Lemma bounded_wait_timeout_skips_timer_witness :
  calc_next_timed_event 8 (timed_mem one_timer) (timed_events (ev_sys one_timer)) 0
    = Some (10, Some 1%nat) /\
  loop_iteration 1024 returns_own_pointer 8 timeout_select 0 (one_timer, [])
    = Some ((one_timer, []), Continue).
Proof.
  split; [reflexivity|].
  apply (bounded_wait_timeout_skips_timer 1024 returns_own_pointer 8
           (one_timer, []) [] 0 10 (Some 1%nat)).
  - now apply no_fd_event_registry.
  - simpl. lia.
  - simpl. lia.
  - reflexivity.
  - lia.
Defined.

(** The timer of [one_timer] is due at 10.  The first pass, at time 0,
    waits 10 and times out without firing it; the callback only runs in
    the next pass, through the zero-wait branch, and [last_call] becomes
    the time read in that pass (13 here), not the intended 10. *)
Lemma timed_out_wait_accumulates_drift :
  match event_loop 1024 returns_own_pointer 8
          [(0, timeout_select); (13, timeout_select)] (one_timer, []) with
  | Some ((w, log), status) =>
      log = [FiredTimed 1%nat] /\ last_call (timed_mem w 1%nat) = 13 /\
      status = Continue
  | None => False
  end.
Proof. vm_compute. repeat split. Qed.

(** C2: the claim does not hold of the code.  Descriptors 3 and 4 are
    both readable and the first callback returns 1.  [handle_fd_events]
    stops at once, the second callback is not invoked, and it returns
    [-1]; but [event_system_sleep] discards that value and returns
    [select]'s result 2, so the pass of the loop ends in [continue]
    instead of terminating. *)
Theorem fd_callback_stop_is_dropped :
  let st := (stopping_watcher, []) in
  outcome (handle_fd_events returns_own_pointer 8 24 0 0
             (first (fd_events (ev_sys stopping_watcher))) st)
    = Some ([FiredFd 1%nat], Some (-1)) /\
  outcome (event_system_sleep 1024 returns_own_pointer 8
             (posix_select both_readable) U64.max st)
    = Some ([FiredFd 1%nat], 2) /\
  outcome (loop_iteration 1024 returns_own_pointer 8
             (posix_select both_readable) 0 st)
    = Some ([FiredFd 1%nat], Continue).
Proof. vm_compute. repeat split. Qed.

(** C3: the claim does not hold of the code.  [prepare_fd_sets] consults
    each event's [options], but [handle_fd_events] tests the returned
    sets by descriptor alone.  With descriptor 3 readable and writable,
    event 1 (readable only) is called back twice, the second time for the
    writable kind it does not watch, and so is event 2. *)
Theorem shared_descriptor_fires_unwatched_kind :
  let w := shared_descriptor in
  (watches (fd_mem w 1%nat) EV_READABLE = true /\
   watches (fd_mem w 1%nat) EV_WRITABLE = false /\
   watches (fd_mem w 2%nat) EV_READABLE = false /\
   watches (fd_mem w 2%nat) EV_WRITABLE = true) /\
  prepare_fd_sets 8 (fd_mem w) (fd_events (ev_sys w)) = Some (8, 8, 0) /\
  outcome (event_system_sleep 1024 returns_own_pointer 8
             (posix_select readable_and_writable) 100 (w, []))
    = Some ([FiredFd 1%nat; FiredFd 1%nat; FiredFd 2%nat; FiredFd 2%nat], 2).
Proof. vm_compute. repeat split. Qed.

(** C6: the claim does not hold of the code.  [event_system_sleep]
    returns [select]'s result, the number of ready descriptors in the
    three sets, not the number of callbacks it made.  With two events on
    the one readable descriptor 3, two callbacks are invoked and the
    function returns 1. *)
Theorem sleep_returns_select_count :
  outcome (event_system_sleep 1024 returns_own_pointer 8
             (posix_select only_readable) 100 (two_readers, []))
    = Some ([FiredFd 1%nat; FiredFd 2%nat], 1).
Proof. vm_compute. reflexivity. Qed.

Lemma parked_watcher_registry :
  registry (fd_mem parked_watcher) (fd_events (ev_sys parked_watcher)) [1; 2]%nat.
Proof. concrete_registry. Qed.

Lemma no_timed_event_registry (w : world) :
  timed_events (ev_sys w) = empty_list ->
  registry (timed_mem w) (timed_events (ev_sys w)) [].
Proof. intros ->. repeat split; constructor. Qed.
#####
### ASSIGNMENT
Using the records above, copy word for word the line with "(one_timer, []) []", the line with "the next pass, through", and every line between them.

### EXERCISE ANSWER
           (one_timer, []) [] 0 10 (Some 1%nat)).
  - now apply no_fd_event_registry.
  - simpl. lia.
  - simpl. lia.
  - reflexivity.
  - lia.
Defined.

(** The timer of [one_timer] is due at 10.  The first pass, at time 0,
    waits 10 and times out without firing it; the callback only runs in
    the next pass, through the zero-wait branch, and [last_call] becomes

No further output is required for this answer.